Run it against the twenty well-designed tools and they pass. Inject a doEverything tool with nine parameters and a non-conforming name, and the linter flags it on both the parameter limit and the naming rule. That is the kind of guard worth running in CI, because tool sprawl happens one well-intentioned addition at a time, which is exactly how the customer I mentioned in the overview ended up with forty tools and a confused agent.

Why `domain-noun-verb` is more than tidiness

The naming standard looks cosmetic until you see what it does to a sorted list. Because the noun is the organizational boundary, sorting alphabetically clusters every operation on the same resource: github_issue_create, github_issue_get, github_issue_list, github_issue_update, then github_pullrequest_create, and so on. The model scans a list grouped by resource instead of a jumble, and you get name-collision protection for free. It is a small rule with a real effect on how legibly the toolset presents to the model, which, given the token tax, is the whole game.

Running it yourself

The companion code for this post is on GitHub at stechr/schristoph-blog-samples › 2026-06-12-mcp-strategies/tool-design. It runs with uv:

uv run --with tiktoken --with strands-agents python run_demo.py

That runs all three demos: the token tax, the granular-versus-coarse comparison, and the linter. The token measurement needs tiktoken; the Strands SDK is optional, because the GitHub tools fall back to a no-op decorator without it, so the comparison still runs offline.

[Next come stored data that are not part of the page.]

Definition get_transaction (s : LiteSVM) (sig : signature) : option TransactionResult :=
  history_get (history s) sig.

Definition airdrop_pubkey (s : LiteSVM) : outcome address := unwrap (keypair_pubkey (airdrop_kp s)).

(** ** Accounts *)

Definition set_account (s : LiteSVM) (k : address) (acc : account)
    : LiteSVM * result LiteSVMError () :=
  let (db, r) := add_account (accounts s) k acc in (with_accounts s db, r).

Definition svm_set_epoch_stake (s : LiteSVM) (vote : address) (stake : N)
    : LiteSVM * result LiteSVMError () :=
  let (e, r) := set_epoch_stake (epoch_stakes s) vote stake in (with_epoch_stakes s e, r).

Definition svm_set_epoch_stakes (s : LiteSVM) (stakes : list (address * N))
    : LiteSVM * result LiteSVMError () :=
  let (e, r) := set_epoch_stakes (epoch_stakes s) stakes in (with_epoch_stakes s e, r).

(** The airdrop account. *)
Definition svm_set_lamports (s : LiteSVM) (l : N) : outcome LiteSVM :=
  k ← unwrap (keypair_pubkey (airdrop_kp s));
  Ret (with_accounts s (add_account_no_checks (accounts s) k (new_account l 0 system_program_id))).

(** ** Sysvars *)

Class Sysvar (T : Type) : Type := {
  sysvar_id : address;
  sysvar_codec :: Codec T }.
#[global] Arguments sysvar_id T {_}.

(** Writes [src] at the start of the buffer; fails when it does not fit. *)
Definition serialize_into (buf src : bytes) : option bytes :=
  if decide (length src ≤ length buf) then Some (src ++ drop (length src) buf) else None.

Definition set_sysvar {T} `{Sysvar T} (s : LiteSVM) (sysvar : T) : outcome LiteSVM :=
  let n := if (sysvar_id T =? slot_hashes_id)%N then slot_hashes_size
           else length (serialize sysvar) in
  let acc := new_account 1 n sysvar_owner_id in
  d ← unwrap (serialize_into (data acc) (serialize sysvar));
  match add_account (accounts s) (sysvar_id T) (set_data acc d) with
  | (db, Ok _) => Ret (with_accounts s db)
  | (_, Err _) => Panic
  end.

Definition get_sysvar {T} `{Sysvar T} (s : LiteSVM) : outcome T :=
  acc ← unwrap (get_account (accounts s) (sysvar_id T));
  unwrap (deserialize_from (data acc)).

#[export] Instance clock_sysvar : Sysvar Clock := { sysvar_id := clock_id }.
#[export] Instance rent_sysvar : Sysvar Rent := { sysvar_id := rent_id }.
#[export] Instance epoch_rewards_sysvar : Sysvar EpochRewards := { sysvar_id := epoch_rewards_id }.
#[export] Instance epoch_schedule_sysvar : Sysvar EpochSchedule :=
  { sysvar_id := epoch_schedule_id }.
#[export] Instance fees_sysvar : Sysvar Fees := { sysvar_id := fees_id }.
#[export] Instance last_restart_slot_sysvar : Sysvar LastRestartSlot :=
  { sysvar_id := last_restart_slot_id }.
#[export] Instance recent_blockhashes_sysvar : Sysvar RecentBlockhashes :=
  { sysvar_id := recent_blockhashes_id }.
#[export] Instance slot_hashes_sysvar : Sysvar SlotHashes := { sysvar_id := slot_hashes_id }.
#[export] Instance slot_history_sysvar : Sysvar SlotHistory := { sysvar_id := slot_history_id }.
#[export] Instance stake_history_sysvar : Sysvar StakeHistory := { sysvar_id := stake_history_id }.

(** [2.0f64.to_le_bytes()] and [0.25f64.to_le_bytes()]. *)
Definition f64_2 : bytes := zeros 7 ++ [Byte.x40].
Definition f64_quarter : bytes := zeros 6 ++ [Byte.xd0; Byte.x3f].

(** Before SIMD-0194 the same minimum balance is half the rate twice as long. *)
Definition initial_rent (fs : FeatureSet) : Rent :=
  if fs_is_active fs deprecate_rent_exemption_threshold then default_rent
  else {| lamports_per_byte := (default_lamports_per_byte / 2)%N;
          exemption_threshold := f64_2;
          burn_percent := burn_percent default_rent |}.

(** Key count 0, then the default config: warmup rate 0.25, slash penalty
    [(5 * 255) / 100] = 12. *)
Definition stake_config_account : account :=
  set_data (new_account 1 17 config_program_id) (zeros 8 ++ f64_quarter ++ [Byte.x0c]).

Definition set_sysvars (s : LiteSVM) : outcome LiteSVM :=
  s ← set_sysvar s (set_slot default_clock MAINNET_DEFAULT_SLOT);
  s ← set_sysvar s default_epoch_rewards;
  s ← set_sysvar s default_epoch_schedule;
  let fees := default_fees in
  s ← set_sysvar s fees;
  s ← set_sysvar s default_last_restart_slot;
  let blockhash := latest_blockhash s in
  s ← set_sysvar s
        (recent_blockhashes_from_iter [(0%N, blockhash, fees_lamports_per_signature fees)]);
  s ← set_sysvar s (initial_rent (feature_set s));
  clock ← unwrap (cache_get_clock (sysvar_cache (accounts s)));
  s ← set_sysvar s (slot_hashes_new [(slot clock, blockhash)]);
  s ← set_sysvar s default_slot_history;
  s ← set_sysvar s default_stake_history;
  Ret (with_accounts s (add_account_no_checks (accounts s) stake_config_id stake_config_account)).

Definition expire_blockhash (s : LiteSVM) : outcome LiteSVM :=
  let s := set_latest_blockhash s (create_blockhash (hash_to_bytes (latest_blockhash s))) in
  set_sysvar s (recent_blockhashes_from_iter
                  [(0%N, latest_blockhash s, lamports_per_signature (fee_structure s))]).

Definition warp_to_slot (s : LiteSVM) (new_slot : N) : outcome LiteSVM :=
  clock ← get_sysvar (T := Clock) s;
  set_sysvar s (set_slot clock new_slot).

(** ** Feature accounts *)

Definition set_feature_accounts (s : LiteSVM) : LiteSVM :=
  foldl (λ s '(feature, activation_slot),
      let l := minimum_balance_for_rent_exemption s (N.of_nat feature_size) in
      with_accounts s (add_account_no_checks (accounts s) feature
                         (feature_create_account activation_slot l)))
    s (fs_active (feature_set s)).

(** ** Runtime environments *)

Fixpoint register_all (prog : BuiltinProgram) (fns : list (option str * SyscallFn))
    : outcome BuiltinProgram :=
  match fns with
  | [] => Ret prog
  | (n, f) :: fns =>
      n ← unwrap n;
      prog ← unwrap (program_register_function prog n f);
      register_all prog fns
  end.

Fixpoint register_custom (prog : BuiltinProgram) (syscalls : list (str * Registerer))
    : outcome BuiltinProgram :=
  match syscalls with
  | [] => Ret prog
  | (n, r) :: syscalls =>
      prog ← unwrap (registerer_call r prog n);
      register_custom prog syscalls
  end.

Definition register_custom_syscalls (s : LiteSVM) (env : RuntimeEnvironment)
    : outcome RuntimeEnvironment :=
  match custom_syscalls s with
  | [] => Ret env
  | _ =>
      prog ← register_all (program_new_loader env) (env_function_registry env);
      prog ← register_custom prog (custom_syscalls s);
      Ret (env_from_program prog)
  end.

Definition create_program_runtime_environments (s : LiteSVM)
    : outcome (RuntimeEnvironment * RuntimeEnvironment) :=
  let budget := default
    (compute_budget_with_defaults (fs_is_active (feature_set s) raise_cpi_nesting_limit_to_8))
    (compute_budget s) in
  env ← unwrap (create_program_runtime_environment (feature_set s) budget
                   (enable_register_tracing s));
  env ← register_custom_syscalls s env;
  Ret (env, env).

Definition with_custom_syscall (s : LiteSVM) (n : str) (syscall : Registerer) : outcome LiteSVM :=
  let s := with_custom_syscalls s (custom_syscalls s ++ [(n, syscall)]) in
  envs ← create_program_runtime_environments s;
  Ret (with_accounts s (with_environments (accounts s) envs.1 envs.2)).

(** ** Builtins, precompiles, programs *)

Definition add_one_builtin (s : LiteSVM) (b : Builtin) : LiteSVM :=
  if match enable_feature_id b with None => true | Some x => fs_is_active (feature_set s) x end
  then
    let loaded_program := entry_new_builtin 0 (len (name b)) (register_fn b) in
    let db := with_programs_cache (accounts s)
                (cache_replenish (programs_cache (accounts s)) (program_id b) loaded_program) in
    with_accounts s (add_builtin_account db (program_id b)
      (create_loadable_account_for_test dummy_inheritable_account_fields (name b)))
  else s.

Definition set_builtins (s : LiteSVM) : outcome LiteSVM :=
  let s := foldl add_one_builtin s BUILTINS in
  envs ← create_program_runtime_environments s;
  Ret (with_accounts s (with_environments (accounts s) envs.1 envs.2)).

Definition add_builtin (s : LiteSVM) (k : address) (entrypoint : Registerer) : LiteSVM :=
  let builtin := entry_new_builtin
    (slot (default default_clock (cache_get_clock (sysvar_cache (accounts s))))) 1 entrypoint in
  let db := with_programs_cache (accounts s)
              (cache_replenish (programs_cache (accounts s)) k builtin) in
  with_accounts s (add_account_no_checks db k
    (set_executable (new_account 1 1 native_loader_id) true)).

Definition precompile_account : account :=
  set_executable (set_lamports (set_owner default_account native_loader_id) 1) true.

Definition load_precompiles (s : LiteSVM) : outcome LiteSVM :=
  foldl (λ o '(k, feature),
      s ← o;
      if match feature with None => true | Some f => fs_is_active (feature_set s) f end
      then match set_account s k precompile_account with
           | (s, Ok _) => Ret s
           | (_, Err _) => Panic
           end
      else Ret s)
    (Ret s) precompiles_all.

(** The accounts of a program under the upgradeable loader: program data, then
    program. *)
Definition programdata_bytes (current_slot : N) (program_bytes : bytes) : option bytes :=
  meta ← serialize_into (zeros size_of_programdata_metadata)
           (serialize_programdata_state current_slot);
  Some (meta ++ program_bytes).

Up next: Part 3, Hosting from Local to AWS

Tool design decides what your tools are. Part 3 decides where they live: hosting, from a local stdio server through a remote server bounded to a single AWS account, to a managed gateway. I deploy a real account-bounded MCP server to AWS, connect a SigV4-signing client to it, and tear it down, with the actual output. That is where the security model from the governance pillar starts to bite.

Sources

Model Context Protocol strategies on AWS (PDF) — the tool-design pillar, including the token math, the eight-parameter and fifty-tool limits, and the bundling rule.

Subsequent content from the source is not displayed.